### [TASK ITEM]
Without further comment, state how many lines in the listing below contain the word "been".
.....
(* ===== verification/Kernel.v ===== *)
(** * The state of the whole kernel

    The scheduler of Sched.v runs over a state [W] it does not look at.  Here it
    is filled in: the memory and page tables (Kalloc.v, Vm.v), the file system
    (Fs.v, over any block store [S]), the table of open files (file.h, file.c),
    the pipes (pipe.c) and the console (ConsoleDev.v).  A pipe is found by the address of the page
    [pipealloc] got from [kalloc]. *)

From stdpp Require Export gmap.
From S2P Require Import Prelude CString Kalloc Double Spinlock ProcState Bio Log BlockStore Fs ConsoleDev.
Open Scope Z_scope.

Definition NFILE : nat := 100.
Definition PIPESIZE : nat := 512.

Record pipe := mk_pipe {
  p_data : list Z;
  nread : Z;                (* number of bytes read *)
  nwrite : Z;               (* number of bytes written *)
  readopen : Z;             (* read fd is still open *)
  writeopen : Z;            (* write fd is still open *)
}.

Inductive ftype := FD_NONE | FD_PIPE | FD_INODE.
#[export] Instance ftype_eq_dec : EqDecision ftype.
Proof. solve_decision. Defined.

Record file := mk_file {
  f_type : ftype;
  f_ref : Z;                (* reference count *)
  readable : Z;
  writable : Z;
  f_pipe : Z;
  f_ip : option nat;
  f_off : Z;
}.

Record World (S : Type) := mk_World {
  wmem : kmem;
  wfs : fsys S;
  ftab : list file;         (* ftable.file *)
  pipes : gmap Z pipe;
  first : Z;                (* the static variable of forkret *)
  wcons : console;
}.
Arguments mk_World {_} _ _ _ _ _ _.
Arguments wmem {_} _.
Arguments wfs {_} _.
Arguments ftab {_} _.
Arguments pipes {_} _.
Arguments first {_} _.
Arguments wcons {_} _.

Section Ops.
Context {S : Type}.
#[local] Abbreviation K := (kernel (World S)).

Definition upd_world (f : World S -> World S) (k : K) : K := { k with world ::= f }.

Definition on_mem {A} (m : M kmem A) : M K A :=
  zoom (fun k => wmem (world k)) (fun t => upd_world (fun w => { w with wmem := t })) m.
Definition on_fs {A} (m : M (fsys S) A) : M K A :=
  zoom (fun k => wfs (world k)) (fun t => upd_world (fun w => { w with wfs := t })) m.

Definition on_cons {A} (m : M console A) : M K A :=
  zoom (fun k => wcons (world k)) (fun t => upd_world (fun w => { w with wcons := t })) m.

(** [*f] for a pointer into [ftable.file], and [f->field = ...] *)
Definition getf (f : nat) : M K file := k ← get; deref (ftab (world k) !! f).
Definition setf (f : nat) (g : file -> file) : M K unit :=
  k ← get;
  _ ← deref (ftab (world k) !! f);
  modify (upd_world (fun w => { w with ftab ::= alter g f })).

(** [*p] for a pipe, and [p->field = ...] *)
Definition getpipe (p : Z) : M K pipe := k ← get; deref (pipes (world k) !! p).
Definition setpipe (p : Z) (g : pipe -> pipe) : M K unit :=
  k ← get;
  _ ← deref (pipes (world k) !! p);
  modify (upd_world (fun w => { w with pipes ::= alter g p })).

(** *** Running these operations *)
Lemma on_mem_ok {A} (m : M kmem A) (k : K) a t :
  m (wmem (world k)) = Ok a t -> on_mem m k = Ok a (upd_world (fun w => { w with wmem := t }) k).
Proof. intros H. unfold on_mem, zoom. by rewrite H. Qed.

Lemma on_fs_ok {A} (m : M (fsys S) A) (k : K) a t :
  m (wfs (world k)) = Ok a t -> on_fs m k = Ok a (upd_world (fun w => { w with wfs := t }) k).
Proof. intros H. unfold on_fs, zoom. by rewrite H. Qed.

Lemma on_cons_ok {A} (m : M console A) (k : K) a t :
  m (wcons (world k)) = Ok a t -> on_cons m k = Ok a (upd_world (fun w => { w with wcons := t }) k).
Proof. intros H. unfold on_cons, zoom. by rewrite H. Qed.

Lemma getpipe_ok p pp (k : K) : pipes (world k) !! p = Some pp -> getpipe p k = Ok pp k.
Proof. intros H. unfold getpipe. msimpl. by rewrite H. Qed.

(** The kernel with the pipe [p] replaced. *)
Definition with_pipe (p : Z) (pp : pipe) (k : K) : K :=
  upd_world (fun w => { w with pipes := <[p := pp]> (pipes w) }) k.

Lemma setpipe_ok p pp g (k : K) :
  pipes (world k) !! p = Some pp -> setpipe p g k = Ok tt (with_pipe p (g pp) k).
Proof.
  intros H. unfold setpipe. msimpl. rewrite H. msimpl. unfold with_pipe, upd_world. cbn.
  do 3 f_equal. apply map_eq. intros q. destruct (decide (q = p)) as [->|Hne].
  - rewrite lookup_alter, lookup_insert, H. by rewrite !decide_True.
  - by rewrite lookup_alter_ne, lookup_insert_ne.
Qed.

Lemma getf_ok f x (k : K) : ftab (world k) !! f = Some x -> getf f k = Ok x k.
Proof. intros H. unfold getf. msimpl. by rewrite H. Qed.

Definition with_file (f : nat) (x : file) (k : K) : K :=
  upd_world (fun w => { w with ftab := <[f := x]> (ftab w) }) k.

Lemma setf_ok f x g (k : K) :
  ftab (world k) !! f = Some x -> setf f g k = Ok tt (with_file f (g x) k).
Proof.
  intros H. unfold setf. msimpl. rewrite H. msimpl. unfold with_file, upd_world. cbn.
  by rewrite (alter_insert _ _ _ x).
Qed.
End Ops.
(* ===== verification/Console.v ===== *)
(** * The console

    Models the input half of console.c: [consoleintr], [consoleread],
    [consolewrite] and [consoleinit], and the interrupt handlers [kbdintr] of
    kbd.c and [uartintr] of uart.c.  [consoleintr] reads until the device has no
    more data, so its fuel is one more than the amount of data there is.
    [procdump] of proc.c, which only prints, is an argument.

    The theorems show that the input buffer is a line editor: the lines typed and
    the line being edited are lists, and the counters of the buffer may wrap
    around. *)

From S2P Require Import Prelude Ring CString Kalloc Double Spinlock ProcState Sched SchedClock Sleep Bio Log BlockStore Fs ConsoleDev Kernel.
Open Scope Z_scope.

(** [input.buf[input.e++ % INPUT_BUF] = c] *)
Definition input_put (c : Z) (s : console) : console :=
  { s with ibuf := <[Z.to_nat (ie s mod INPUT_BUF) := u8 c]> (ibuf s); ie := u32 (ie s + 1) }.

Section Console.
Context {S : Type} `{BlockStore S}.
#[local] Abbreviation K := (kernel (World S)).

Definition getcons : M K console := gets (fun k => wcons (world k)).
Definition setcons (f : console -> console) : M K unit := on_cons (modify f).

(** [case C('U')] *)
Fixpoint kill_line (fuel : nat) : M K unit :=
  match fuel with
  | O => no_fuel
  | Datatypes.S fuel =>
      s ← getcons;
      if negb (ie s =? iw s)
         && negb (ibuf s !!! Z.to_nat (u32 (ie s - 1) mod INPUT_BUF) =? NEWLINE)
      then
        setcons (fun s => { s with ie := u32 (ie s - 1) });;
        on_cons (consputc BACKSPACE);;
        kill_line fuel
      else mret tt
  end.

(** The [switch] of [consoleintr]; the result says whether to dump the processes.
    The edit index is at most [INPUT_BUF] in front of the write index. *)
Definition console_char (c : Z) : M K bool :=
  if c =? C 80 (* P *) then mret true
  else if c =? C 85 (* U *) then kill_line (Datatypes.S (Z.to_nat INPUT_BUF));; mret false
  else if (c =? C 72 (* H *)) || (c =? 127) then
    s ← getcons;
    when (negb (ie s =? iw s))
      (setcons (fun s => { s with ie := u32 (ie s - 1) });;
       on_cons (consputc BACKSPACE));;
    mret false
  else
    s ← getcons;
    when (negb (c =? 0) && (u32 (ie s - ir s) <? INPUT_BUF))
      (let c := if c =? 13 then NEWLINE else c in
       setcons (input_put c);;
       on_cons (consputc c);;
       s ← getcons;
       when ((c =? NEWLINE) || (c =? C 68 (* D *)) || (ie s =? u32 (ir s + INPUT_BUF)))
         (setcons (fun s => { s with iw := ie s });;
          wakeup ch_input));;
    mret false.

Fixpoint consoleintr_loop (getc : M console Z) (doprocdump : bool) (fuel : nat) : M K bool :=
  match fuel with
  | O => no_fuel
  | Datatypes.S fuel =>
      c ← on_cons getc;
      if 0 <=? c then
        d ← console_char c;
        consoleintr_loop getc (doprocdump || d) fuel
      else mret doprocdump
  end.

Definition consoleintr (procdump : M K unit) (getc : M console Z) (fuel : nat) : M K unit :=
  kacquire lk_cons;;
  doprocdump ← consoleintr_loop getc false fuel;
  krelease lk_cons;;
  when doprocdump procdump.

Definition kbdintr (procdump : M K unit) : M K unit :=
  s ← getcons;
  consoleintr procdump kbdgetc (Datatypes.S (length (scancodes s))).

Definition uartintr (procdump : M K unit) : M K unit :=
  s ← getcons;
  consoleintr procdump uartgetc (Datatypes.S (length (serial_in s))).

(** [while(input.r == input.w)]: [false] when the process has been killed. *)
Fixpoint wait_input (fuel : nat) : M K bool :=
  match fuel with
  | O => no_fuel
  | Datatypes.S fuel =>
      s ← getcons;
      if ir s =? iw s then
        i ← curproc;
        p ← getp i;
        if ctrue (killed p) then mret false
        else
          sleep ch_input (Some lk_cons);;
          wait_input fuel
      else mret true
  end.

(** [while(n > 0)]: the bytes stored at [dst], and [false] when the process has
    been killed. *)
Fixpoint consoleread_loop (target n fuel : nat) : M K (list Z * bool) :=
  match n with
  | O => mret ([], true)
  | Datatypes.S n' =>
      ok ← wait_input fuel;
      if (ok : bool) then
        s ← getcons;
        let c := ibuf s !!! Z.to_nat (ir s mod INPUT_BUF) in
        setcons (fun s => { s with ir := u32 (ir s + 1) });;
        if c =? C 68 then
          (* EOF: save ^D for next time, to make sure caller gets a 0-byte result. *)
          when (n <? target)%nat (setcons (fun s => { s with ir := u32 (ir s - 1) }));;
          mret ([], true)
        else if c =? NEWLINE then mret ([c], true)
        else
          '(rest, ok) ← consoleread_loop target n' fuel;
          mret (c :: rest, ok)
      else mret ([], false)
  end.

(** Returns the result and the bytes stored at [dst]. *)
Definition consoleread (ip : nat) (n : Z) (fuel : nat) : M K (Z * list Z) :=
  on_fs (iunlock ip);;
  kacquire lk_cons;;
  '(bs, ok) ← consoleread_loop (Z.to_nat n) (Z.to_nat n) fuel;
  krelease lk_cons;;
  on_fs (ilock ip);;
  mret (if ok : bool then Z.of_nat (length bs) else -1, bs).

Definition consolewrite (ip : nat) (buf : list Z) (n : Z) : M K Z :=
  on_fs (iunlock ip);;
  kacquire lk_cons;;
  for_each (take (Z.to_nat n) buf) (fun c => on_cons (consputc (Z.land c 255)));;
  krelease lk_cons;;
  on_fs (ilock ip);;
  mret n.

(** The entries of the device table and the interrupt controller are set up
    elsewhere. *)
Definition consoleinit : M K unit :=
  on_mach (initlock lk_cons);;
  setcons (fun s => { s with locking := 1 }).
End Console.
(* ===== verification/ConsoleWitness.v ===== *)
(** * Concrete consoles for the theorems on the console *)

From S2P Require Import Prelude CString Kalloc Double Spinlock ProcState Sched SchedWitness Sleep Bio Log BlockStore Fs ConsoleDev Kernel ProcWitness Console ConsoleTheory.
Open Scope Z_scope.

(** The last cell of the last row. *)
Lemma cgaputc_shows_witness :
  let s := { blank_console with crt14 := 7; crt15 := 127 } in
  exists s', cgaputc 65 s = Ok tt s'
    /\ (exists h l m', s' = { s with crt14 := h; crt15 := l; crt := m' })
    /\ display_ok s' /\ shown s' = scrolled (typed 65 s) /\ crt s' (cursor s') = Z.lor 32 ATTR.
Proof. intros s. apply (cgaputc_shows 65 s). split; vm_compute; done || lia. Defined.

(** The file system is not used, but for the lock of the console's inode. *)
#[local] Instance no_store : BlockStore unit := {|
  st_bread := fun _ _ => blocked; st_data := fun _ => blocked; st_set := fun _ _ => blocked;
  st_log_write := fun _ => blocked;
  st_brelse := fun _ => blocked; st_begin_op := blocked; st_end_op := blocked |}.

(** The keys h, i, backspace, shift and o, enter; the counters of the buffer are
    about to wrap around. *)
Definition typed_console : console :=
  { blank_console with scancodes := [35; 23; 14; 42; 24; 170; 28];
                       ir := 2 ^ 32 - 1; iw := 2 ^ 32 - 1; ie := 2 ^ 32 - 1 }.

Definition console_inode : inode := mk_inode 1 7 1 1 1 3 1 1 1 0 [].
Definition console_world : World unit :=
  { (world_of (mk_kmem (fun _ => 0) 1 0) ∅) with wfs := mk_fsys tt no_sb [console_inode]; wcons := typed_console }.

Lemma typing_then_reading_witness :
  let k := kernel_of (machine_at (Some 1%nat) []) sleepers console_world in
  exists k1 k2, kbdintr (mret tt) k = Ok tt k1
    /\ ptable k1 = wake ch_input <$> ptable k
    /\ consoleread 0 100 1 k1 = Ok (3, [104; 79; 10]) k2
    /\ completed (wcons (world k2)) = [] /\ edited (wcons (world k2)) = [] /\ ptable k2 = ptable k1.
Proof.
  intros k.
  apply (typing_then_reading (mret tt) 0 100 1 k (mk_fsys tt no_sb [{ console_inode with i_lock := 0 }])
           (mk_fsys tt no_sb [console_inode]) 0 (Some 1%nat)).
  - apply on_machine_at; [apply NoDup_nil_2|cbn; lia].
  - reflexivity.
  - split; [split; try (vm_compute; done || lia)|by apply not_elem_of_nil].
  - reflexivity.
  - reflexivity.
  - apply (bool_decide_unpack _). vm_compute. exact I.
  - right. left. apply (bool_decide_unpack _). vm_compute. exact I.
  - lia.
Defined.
.....
### [REPLY TO THE TASK]
2